Folge 25: Das Finale: Von Apollo zu Artemis – Wenn sich der Kreis schließt
Wir haben eine weite Reise hinter uns: Von den ersten vorsichtigen Schritten im Erdorbit über den „großen Sprung“ von Neil Armstrong bis hin zum wissenschaftlichen Triumph von Apollo 17. Doch die Geschichte der bemannten Raumfahrt ist kein abgeschlossenes Buch – wir schreiben gerade das nächste Kapitel.
1. Das Erbe von Apollo: Mehr als nur Staub
Warum haben wir das alles gemacht? Apollo war weit mehr als ein politischer Sieg im Kalten Krieg.
Wissenschaft: Die 382 kg Mondgestein lehren uns bis heute, wie die Erde und unser Sonnensystem entstanden sind.
Technologie: Ob Mikrochips, kabellose Werkzeuge oder moderne Wasserfilter – unser Alltag steckt voller „Apollo-DNA“.
Inspiration: Apollo bewies, dass die Menschheit jedes Problem lösen kann, wenn sie eine klare Vision und die Ressourcen dazu hat.
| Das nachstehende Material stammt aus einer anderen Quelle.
(* ===== verification/DeviceManager.v ===== *)
(** The device manager: src/device_manager.c.

    The manager gives address windows (BARs) and interrupt lines to device
    modules, maps their windows on the bus and describes them to the guest
    through the hub registers.  Its state lives in the device contexts of the
    bus ([ManagerSlot]), because the callbacks it maps reach it from inside a
    bus access.  A module is code outside this file: [modules] gives the module
    at an address, and its functions act on the world with the device context
    they were created with.  The manager lock makes each operation atomic. *)

From S2P Require Import Prelude Ram Interrupt Bus DeviceAbi.
From Stdlib Require Import ZArith Lia Bool String.
From stdpp Require Import base list numbers option.

#[local] Open Scope Z_scope.

Definition DEVICE_MANAGER_MAX_SLOTS : Z := 16.
Definition DEVICE_MANAGER_MAX_SERVICES : Z := 16.
Definition DEVICE_MANAGER_DYNAMIC_MMIO_BASE : Z := 0xFFFFFFFFF0000000.
Definition DEVICE_MANAGER_DYNAMIC_MMIO_LIMIT : Z := 0xFFFFFFFFFFFBFFFF.
Definition DEVICE_MODULE_TICK_NANOSECONDS : Z := 1000000.

Definition VIO_HUB_MAGIC : Z := 0x314F4956.
Definition VIO_HUB_ABI_VERSION : Z := 2.
Definition VIO_HUB_MAGIC_OFFSET : Z := 0x00.
Definition VIO_HUB_ABI_OFFSET : Z := 0x08.
Definition VIO_HUB_SLOT_COUNT_OFFSET : Z := 0x10.
Definition VIO_HUB_GENERATION_OFFSET : Z := 0x18.
Definition VIO_HUB_EVENT_STATUS_OFFSET : Z := 0x20.
Definition VIO_HUB_EVENT_ACK_OFFSET : Z := 0x28.
Definition VIO_HUB_SLOT_BASE : Z := 0x100.
Definition VIO_HUB_SLOT_STRIDE : Z := 0xC0.
Definition VIO_SLOT_STATUS_OFFSET : Z := 0x00.
Definition VIO_SLOT_CLASS_OFFSET : Z := 0x08.
Definition VIO_SLOT_VENDOR_OFFSET : Z := 0x10.
Definition VIO_SLOT_DEVICE_OFFSET : Z := 0x18.
Definition VIO_SLOT_VERSION_OFFSET : Z := 0x20.
Definition VIO_SLOT_FEATURES_OFFSET : Z := 0x40.
Definition VIO_SLOT_DEVICE_ABI_OFFSET : Z := 0x48.
Definition VIO_SLOT_BAR_COUNT_OFFSET : Z := 0x50.
Definition VIO_SLOT_IRQ_COUNT_OFFSET : Z := 0x58.
Definition VIO_SLOT_BAR_BASE_OFFSETS : list Z := [0x28; 0x60; 0x70; 0x80].
Definition VIO_SLOT_BAR_SIZE_OFFSETS : list Z := [0x30; 0x68; 0x78; 0x88].
Definition VIO_SLOT_IRQ_OFFSETS : list Z := [0x38; 0x90; 0x98; 0xA0].
Definition VIO_SLOT_STATUS_PRESENT : Z := Z.shiftl 1 0.
Definition VIO_SLOT_STATUS_EXTERNAL : Z := Z.shiftl 1 1.
Definition VIO_HUB_EVENT_DEVICE_ADDED : Z := Z.shiftl 1 0.
Definition VIO_HUB_EVENT_DEVICE_REMOVED : Z := Z.shiftl 1 1.

Definition UINT32_MAX : Z := 0xFFFFFFFF.

(** ** State *)

Record DeviceManagerSlot := mkSlot {
  slot_present : bool;
  slot_external : bool;
  slot_descriptor : VmDeviceDescriptor;
  slot_resources : VmDeviceResources;
  slot_module : Z;
  device_context : Z;
  tick_remainder_nanoseconds : Z;
}.

Definition no_descriptor : VmDeviceDescriptor := mkDescriptor 0 0 0 0 0 0 0 0 0 [0; 0; 0; 0] [0; 0; 0; 0].
Definition no_resources : VmDeviceResources := mkResources 0 0 0 [0; 0; 0; 0] [0; 0; 0; 0] [0; 0; 0; 0].
Definition empty_slot : DeviceManagerSlot := mkSlot false false no_descriptor no_resources 0 0 0.

Record DeviceManagerService := mkService { service_name : string; service_version : Z; service_pointer : Z }.

Record DeviceManager := mkManager {
  slots : list DeviceManagerSlot;
  manager_present_count : Z;
  generation : Z;
  event_status : Z;
  irq_used : list bool;
  services : list DeviceManagerService;
}.

Definition set_slots v m := mkManager v (manager_present_count m) (generation m) (event_status m) (irq_used m) (services m).
Definition set_irq_used v m := mkManager (slots m) (manager_present_count m) (generation m) (event_status m) v (services m).
Definition set_event_status v m := mkManager (slots m) (manager_present_count m) (generation m) v (irq_used m) (services m).

Definition set_slot_present v s :=
  mkSlot v (slot_external s) (slot_descriptor s) (slot_resources s) (slot_module s) (device_context s) (tick_remainder_nanoseconds s).
Definition set_device_context v s :=
  mkSlot (slot_present s) (slot_external s) (slot_descriptor s) (slot_resources s) (slot_module s) v (tick_remainder_nanoseconds s).
Definition set_tick_remainder v s :=
  mkSlot (slot_present s) (slot_external s) (slot_descriptor s) (slot_resources s) (slot_module s) (device_context s) v.

Definition slot_at (m : DeviceManager) (i : Z) : DeviceManagerSlot := default empty_slot (slots m !! Z.to_nat i).
Definition put_slot (i : Z) (s : DeviceManagerSlot) (m : DeviceManager) : DeviceManager := set_slots (<[Z.to_nat i := s]> (slots m)) m.

Definition device_manager_init : DeviceManager :=
  mkManager (replicate (Z.to_nat DEVICE_MANAGER_MAX_SLOTS) empty_slot) 0 0 0 (replicate (Z.to_nat INTERRUPT_LINE_COUNT) false) [].

(** Element [i] of an array of the interface. *)
Definition field_at (l : list Z) (i : Z) : Z := default 0 (l !! Z.to_nat i).

(** ** Checks and searches *)

Definition bar_valid (size alignment : Z) : bool :=
  negb ((size =? 0) || (alignment =? 0) || negb (Z.land alignment (alignment - 1) =? 0)).

Definition descriptor_valid (d : VmDeviceDescriptor) : bool :=
  negb (negb (desc_abi_version d =? VM_DEVICE_ABI_VERSION) || (desc_struct_size d <? sizeof_VmDeviceDescriptor) ||
        (VM_DEVICE_MAX_BARS <? desc_bar_count d) || (VM_DEVICE_MAX_IRQS <? desc_irq_count d)) &&
  forallb (fun i => bar_valid (field_at (desc_bar_sizes d) i) (field_at (desc_bar_alignments d) i)) (seqZ 0 (desc_bar_count d)).

(** The first index of a slot that is not present, or the length. *)
Fixpoint free_slot_scan (l : list DeviceManagerSlot) (i : Z) : Z :=
  match l with
  | [] => i
  | s :: l => if slot_present s then free_slot_scan l (i + 1) else i
  end.

Definition free_slot_index (m : DeviceManager) : Z := free_slot_scan (slots m) 0.

Definition range_end (base size : Z) : option Z :=
  if (size =? 0) || (UINT64_MAX - (size - 1) <? base) then None else Some (base + size - 1).

Definition align_address (value alignment : Z) : option Z :=
  let mask := alignment - 1 in
  if UINT64_MAX - mask <? value then None else Some (Z.land (value + mask) (not64 mask)).

(** [for (line = first; line < limit; ++line) if (!irq_used[line]) ...] *)
Fixpoint free_irq_scan (n : nat) (line : Z) (used : list bool) : option Z :=
  match n with
  | O => None
  | S n => if default true (used !! Z.to_nat line) then free_irq_scan n (line + 1) used else Some line
  end.

Definition allocate_irq (m : DeviceManager) : option (Z * DeviceManager) :=
  match free_irq_scan (Z.to_nat (INTERRUPT_EXTERNAL_LINE_COUNT - 2)) 2 (irq_used m) with
  | Some line => Some (line, set_irq_used (<[Z.to_nat line := true]> (irq_used m)) m)
  | None => None
  end.

(** The BARs of a set of resources, as address and size. *)
Definition resource_bars (r : VmDeviceResources) : list (Z * Z) :=
  (fun i => (field_at (bar_bases r) i, field_at (bar_sizes r) i)) <$> seqZ 0 (bar_count r).

Definition manager_bars (m : DeviceManager) : list (Z * Z) :=
  flat_map (fun s => if slot_present s then resource_bars (slot_resources s) else []) (slots m).

(** One pass over the BARs: the greatest end of those in the way. *)
Fixpoint conflict_scan (bars : list (Z * Z)) (base size : Z) (greatest_end : option Z) : option Z :=
  match bars with
  | [] => greatest_end
  | (other_base, other_size) :: bars =>
      conflict_scan bars base size
        (if ranges_overlap base size other_base other_size then
           let other_end := wrap64 (other_base + other_size - 1) in
           match greatest_end with
           | Some greatest => Some (if greatest <? other_end then other_end else greatest)
           | None => Some other_end
           end
         else greatest_end)
  end.

Definition conflicting_bar_end (m : DeviceManager) (pending : list (Z * Z)) (base size : Z) : option Z :=
  conflict_scan (manager_bars m ++ pending) base size None.

(** The [for (;;)] of [allocate_bars]: every pass leaves at least one BAR behind
    the candidate, so their number bounds the passes. *)
Fixpoint allocate_bar (fuel : nat) (m : DeviceManager) (pending : list (Z * Z)) (size alignment candidate : Z) : option Z :=
  match align_address candidate alignment with
  | None => None
  | Some base =>
      match range_end base size with
      | None => None
      | Some last =>
          if DEVICE_MANAGER_DYNAMIC_MMIO_LIMIT <? last then None
          else match conflicting_bar_end m pending base size with
          | None => Some base
          | Some conflict_end =>
              if conflict_end =? UINT64_MAX then None
              else match fuel with
              | O => None
              | S fuel => allocate_bar fuel m pending size alignment (conflict_end + 1)
              end
          end
      end
  end.

Fixpoint allocate_bars_loop (m : DeviceManager) (wanted pending : list (Z * Z)) : option (list (Z * Z)) :=
  match wanted with
  | [] => Some pending
  | (size, alignment) :: wanted =>
      match allocate_bar (length (manager_bars m ++ pending)) m pending size alignment DEVICE_MANAGER_DYNAMIC_MMIO_BASE with
      | None => None
      | Some base => allocate_bars_loop m wanted (pending ++ [(base, size)])
      end
  end.

(** The BARs of a descriptor, with their addresses. *)
Definition allocate_bars (m : DeviceManager) (d : VmDeviceDescriptor) : option (list (Z * Z)) :=
  allocate_bars_loop m
    ((fun i => (field_at (desc_bar_sizes d) i, field_at (desc_bar_alignments d) i)) <$> seqZ 0 (desc_bar_count d)) [].

Definition publish_slot (index : Z) (m : DeviceManager) : DeviceManager :=
  mkManager (<[Z.to_nat index := set_slot_present true (slot_at m index)]> (slots m)) (manager_present_count m + 1)
    (wrap64 (generation m + 1)) (Z.lor (event_status m) VIO_HUB_EVENT_DEVICE_ADDED) (irq_used m) (services m).

(** ** Services and fixed devices *)

Definition register_service (m : DeviceManager) (name : string) (version service : Z) : bool * DeviceManager :=
  if (Z.of_nat (String.length name) =? 0) || (VM_DEVICE_NAME_CAPACITY <=? Z.of_nat (String.length name)) || (version =? 0) ||
     (service =? 0) || (DEVICE_MANAGER_MAX_SERVICES <=? Z.of_nat (length (services m))) then (false, m)
  else if existsb (fun s => (service_version s =? version) && String.eqb (service_name s) name) (services m) then (false, m)
  else (true, mkManager (slots m) (manager_present_count m) (generation m) (event_status m) (irq_used m)
                (services m ++ [mkService name version service])).

Fixpoint find_service (l : list DeviceManagerService) (name : string) (version : Z) : option Z :=
  match l with
  | [] => None
  | s :: l => if (service_version s =? version) && String.eqb (service_name s) name then Some (service_pointer s)
              else find_service l name version
  end.

(** The loop over the requested lines of a fixed device: each is external, not
    in use and not requested before. *)
Fixpoint fixed_irqs_free (m : DeviceManager) (lines seen : list Z) : bool :=
  match lines with
  | [] => true
  | line :: lines =>
      if (INTERRUPT_EXTERNAL_LINE_COUNT <=? line) || default true (irq_used m !! Z.to_nat line) then false
      else if existsb (Z.eqb line) seen then false
      else fixed_irqs_free m lines (seen ++ [line])
  end.

Definition resource_irqs (r : VmDeviceResources) : list Z := (fun i => field_at (irqs r) i) <$> seqZ 0 (irq_count r).

Definition fixed_bar_valid (d : VmDeviceDescriptor) (r : VmDeviceResources) (i : Z) : bool :=
  (field_at (bar_sizes r) i =? field_at (desc_bar_sizes d) i) &&
  (Z.land (field_at (bar_bases r) i) (field_at (desc_bar_alignments d) i - 1) =? 0) &&
  match range_end (field_at (bar_bases r) i) (field_at (bar_sizes r) i) with Some _ => true | None => false end.

Definition mark_irqs (lines : list Z) (used : list bool) : list bool :=
  fold_left (fun used line => <[Z.to_nat line := true]> used) lines used.

Definition publish_fixed (m : DeviceManager) (d : VmDeviceDescriptor) (r : VmDeviceResources) : option Z * DeviceManager :=
  if negb (descriptor_valid d) || (res_struct_size r <? sizeof_VmDeviceResources) ||
     negb (bar_count r =? desc_bar_count d) || negb (irq_count r =? desc_irq_count d) then (None, m)
  else
    let index := free_slot_index m in
    if index =? DEVICE_MANAGER_MAX_SLOTS then (None, m)
    else if negb (fixed_irqs_free m (resource_irqs r) []) then (None, m)
    else if negb (forallb (fixed_bar_valid d r) (seqZ 0 (bar_count r))) then (None, m)
    else
      let m := put_slot index (mkSlot false false d r 0 0 0) m in
      let m := set_irq_used (mark_irqs (resource_irqs r) (irq_used m)) m in
      (Some index, publish_slot index m).

(** ** Modules *)

Record VmDeviceModule (D : Type) := mkModule {
  mod_abi_version : Z;
  mod_struct_size : Z;
  mod_descriptor : VmDeviceDescriptor;
  mod_create : option (World D -> VmDeviceResources -> string -> bool * Z * World D);
  mod_destroy : option (World D -> Z -> World D);
  mod_read : option (World D -> Z -> Z -> Z -> Z -> option Z * World D);
  mod_write : option (World D -> Z -> Z -> Z -> Z -> Z -> bool * World D);
  mod_tick : option (World D -> Z -> Z -> World D);
  mod_reset : option (World D -> Z -> World D);
}.
Arguments mod_abi_version {D}.
Arguments mod_struct_size {D}.
Arguments mod_descriptor {D}.
Arguments mod_create {D}.
Arguments mod_destroy {D}.
Arguments mod_read {D}.
Arguments mod_write {D}.
Arguments mod_tick {D}.
Arguments mod_reset {D}.

(** A place in the device contexts that holds the manager. *)
Class ManagerSlot (D : Type) := {
  get_manager : D -> DeviceManager;
  put_manager : DeviceManager -> D -> D
}.

Section manager.
Context {D : Type} {MS : ManagerSlot D} (modules : Z -> VmDeviceModule D).
Implicit Types (w : World D) (b : Bus D).

Definition world_manager w : DeviceManager := get_manager (w_dev w).
Definition update_manager (f : DeviceManager -> DeviceManager) w : World D :=
  set_w_dev (put_manager (f (world_manager w)) (w_dev w)) w.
2. Die Wächter am Turm: Von Günter Wendt zu den modernen Pad Leaders
Bevor wir den Blick endgültig in die Zukunft richten, müssen wir über die Menschen sprechen, ohne die kein Astronaut jemals die Erde verlassen hätte.
Günter Wendt – Der „Diktator“ am Pad
In der Apollo-Ära gab es eine Konstante: Günter Wendt. Als Pad Leader war er der letzte Mensch, den die Astronauten sahen, bevor die Luke verriegelt wurde. Legendär für seine unerbittliche Strenge und deutsche Gründlichkeit, vertrauten ihm die Crews blind. Wenn Günter sagte: „Die Kapsel ist sicher“, dann war sie es.
Die Nachfolger: Die Closeout Crew
Heute, im Artemis-Programm, hat sich die Technik dramatisch verändert, aber die psychologische Bedeutung dieser Rolle ist geblieben. Die modernen Nachfolger – die Closeout Crew – sind die Spezialisten, die den Astronauten in die Sitze helfen, die Gurte straffen und als letzte die Hand der Crew schütteln. Während Wendt damals mit Klemmbrett und Papier arbeitete, nutzen seine Nachfolger heute High-Tech-Sensoren – doch die Verantwortung für das Leben der Crew bleibt dieselbe.
3. Der Moment ist jetzt: Artemis II (April 2026)
Während du diesen Blog liest, herrscht am Cape Canaveral Hochbetrieb. Wir befinden uns in einer der spannendsten Phasen der Geschichte:
Der Start steht bevor: Die Mission Artemis II ist für nächsten Monat geplant. Zum ersten Mal seit 1972 werden wieder Menschen – Reid Wiseman, Victor Glover, Christina Koch und Jeremy Hansen – den Mond umrunden.
Made in Germany: Das Herzstück der Orion-Kapsel, das ESM (European Service Module), wurde bei Airbus in Bremen gebaut. Es wird die vier Pioniere mit Luft, Wasser und Antrieb versorgen. Ein Beweis dafür, dass die Rückkehr zum Mond heute ein globales Projekt ist.
4. Warum diesmal alles anders ist
Der größte Unterschied zu den 60er-Jahren? Nachhaltigkeit. Apollo war ein Kurzbesuch – Artemis ist der Beginn einer dauerhaften Präsenz.
Wir suchen am Südpol nach Wassereis für Treibstoff.
Wir bauen eine Infrastruktur auf, die den Mond zum Sprungbrett für den Mars macht.
Die nächste Person auf dem Mond wird keine Flagge eines einzelnen Landes im Sinne eines Wettlaufs aufstellen, sondern stellvertretend für die gesamte Menschheit dort stehen.
Ein letztes Wort zum Abschied
Gene Cernan, der letzte Mensch auf dem Mond, sagte 1972: „Wir gehen, wie wir gekommen sind, und, so Gott will, werden wir zurückkehren.“
Heute, im März 2026, stehen wir unmittelbar davor, dieses Versprechen einzulösen. Wenn in wenigen Wochen die Luken von Artemis II durch die moderne Closeout Crew geschlossen werden, lebt der Geist von Günter Wendt und den Apollo-Pionieren in jedem Handgriff weiter.
Vielen Dank, dass du mich auf dieser Reise begleitet hast!
Der Countdown läuft. Seid ihr bereit für den Launch im April?